Another Story of Hardships From Old Time Miners
A Party of Four Reach Dawson In Rags and Minus Their Outfits After Fifteen Months on the Trail

Dawson Daily News, 23 August 1899

Another tale of hardship and suffering echoes from the Edmonton trail and this time it is not "tender feet" or "chechakoes" who suffered, but old time prospectors and backwoodsmen.

Chas Lascombe has been in the N.W.T. since 1879 and was for seven years a member of the N.W.M.P. His three companions, Alex Stewart, S. Givemen and S. Vanluben, were all hardy prospectors of long experience. The four had resided at Prince Albert and left that place May 27, 1898, bound for Dawson. They were fully equipped for a long journey with both food and clothing and they arrived at Dawson after nearly fifteen months travel literally in rags and with their few remaining belongings in packstraps.

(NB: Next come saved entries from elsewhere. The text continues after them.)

(** * Eagle penetration tester: a shallow embedding of
      [security-tests/penetration-tests.py] and its checked properties.

    The tester is a sequential Python program: every check builds a
    request, sends it, inspects status / headers / body and appends one
    record to [self.results].  The embedding keeps that shape:

    - the target service, the wall clock and the time zone rules of the
      machine are an oracle ([world]);
    - the tester instance, the log of requests already sent and the number
      of clock readings are an explicit [state];
    - Python exceptions are the left summand of the result of a
      computation, and [try_catch] is the [try/except Exception] block.
      State changes made before an exception is raised are kept, as in
      Python.

    Console output ([print]) and [time.sleep] are not part of the state:
    nothing in the program reads them back. *)

From Stdlib Require Import String Ascii List ZArith Lia Bool Arith Sorted.
From Stdlib Require Import NArith DecimalString Decimal DecimalZ DecimalPos.
Import ListNotations.

Local Open Scope string_scope.
Local Open Scope list_scope.

Infix "+++" := String.append (right associativity, at level 60).

(** ** Unicode text

    A Python [str] is a sequence of code points; the embedding keeps a
    text as its UTF-8 bytes and reads the code points off them where the
    script works on characters ([s.lower()], [s[:n]]).  The case tables
    are those of Unicode 14.0, the version of CPython 3.11. *)

Module Unicode.

Local Open Scope N_scope.

(** A character of a text: a code point, or a byte that is not part of
    a well-formed UTF-8 sequence (kept as it is). *)
Inductive char :=
| Code (c : N)
| Raw (b : ascii).

Definition continuation (b : N) : bool := ((128 <=? b) && (b <? 192))%bool.

(** The code point a text starts with, and the number of continuation
    bytes of its sequence; [None] when the text does not start with a
    well-formed sequence. *)
Definition leading (s : string) : option (N * nat) :=
  match s with
  | EmptyString => None
  | String a s1 =>
      let x := N_of_ascii a in
      if x <? 128 then Some (x, 0%nat)
      else if x <? 194 then None
      else
        match s1 with
        | EmptyString => None
        | String b s2 =>
            let y := N_of_ascii b in
            if negb (continuation y) then None
            else if x <? 224 then Some ((x - 192) * 64 + (y - 128), 1%nat)
            else
              match s2 with
              | EmptyString => None
              | String c s3 =>
                  let z := N_of_ascii c in
                  if negb (continuation z) then None
                  else if x <? 240 then
                    let cp := (x - 224) * 4096 + (y - 128) * 64 + (z - 128) in
                    if ((cp <? 2048) || ((55296 <=? cp) && (cp <? 57344)))%bool
                    then None
                    else Some (cp, 2%nat)
                  else
                    match s3 with
                    | EmptyString => None
                    | String d _ =>
                        let u := N_of_ascii d in
                        let cp := (x - 240) * 262144 + (y - 128) * 4096
                                  + (z - 128) * 64 + (u - 128) in
                        if (negb (continuation u) || (cp <? 65536)
                            || (1114111 <? cp))%bool
                        then None
                        else Some (cp, 3%nat)
                    end
              end
        end
  end.

(** [skip] counts the continuation bytes of the sequence just read. *)
Fixpoint decode_from (skip : nat) (s : string) : list char :=
  match s with
  | EmptyString => []
  | String a s' =>
      match skip with
      | S k => decode_from k s'
      | O =>
          match leading s with
          | Some (cp, k) => Code cp :: decode_from k s'
          | None => Raw a :: decode_from 0 s'
          end
      end
  end.

Definition decode (s : string) : list char := decode_from 0 s.

Definition byte (n : N) : ascii := ascii_of_N n.

Definition encode_char (c : char) : string :=
  match c with
  | Raw b => String b EmptyString
  | Code cp =>
      if cp <? 128 then String (byte cp) EmptyString
      else if cp <? 2048 then
        String (byte (192 + cp / 64)) (String (byte (128 + cp mod 64)) EmptyString)
      else if cp <? 65536 then
        String (byte (224 + cp / 4096))
          (String (byte (128 + (cp / 64) mod 64))
             (String (byte (128 + cp mod 64)) EmptyString))
      else
        String (byte (240 + cp / 262144))
          (String (byte (128 + (cp / 4096) mod 64))
             (String (byte (128 + (cp / 64) mod 64))
                (String (byte (128 + cp mod 64)) EmptyString)))
  end.

Fixpoint encode (l : list char) : string :=
  match l with
  | [] => EmptyString
  | c :: rest => encode_char c +++ encode rest
  end.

They made dozens of portages from one stream to another, built and abandoned boat after boat and rafts too numerous to mention, and after many months of privation and toil reaching the Clearwater river and went into camp. Their pack animals had long since been left to bleach their bones by the wayside and the long portages had to be double tripped time after time.

There was absolutely no game or fresh meat of any kind and that dreaded disease, scurvy, was only avoided by the copious use of "spruce tea."

Early this spring they resumed their journey and in the language of Mr. Lascombe, "saw the most welcome sight of our lives--the Yukon river," a few weeks ago.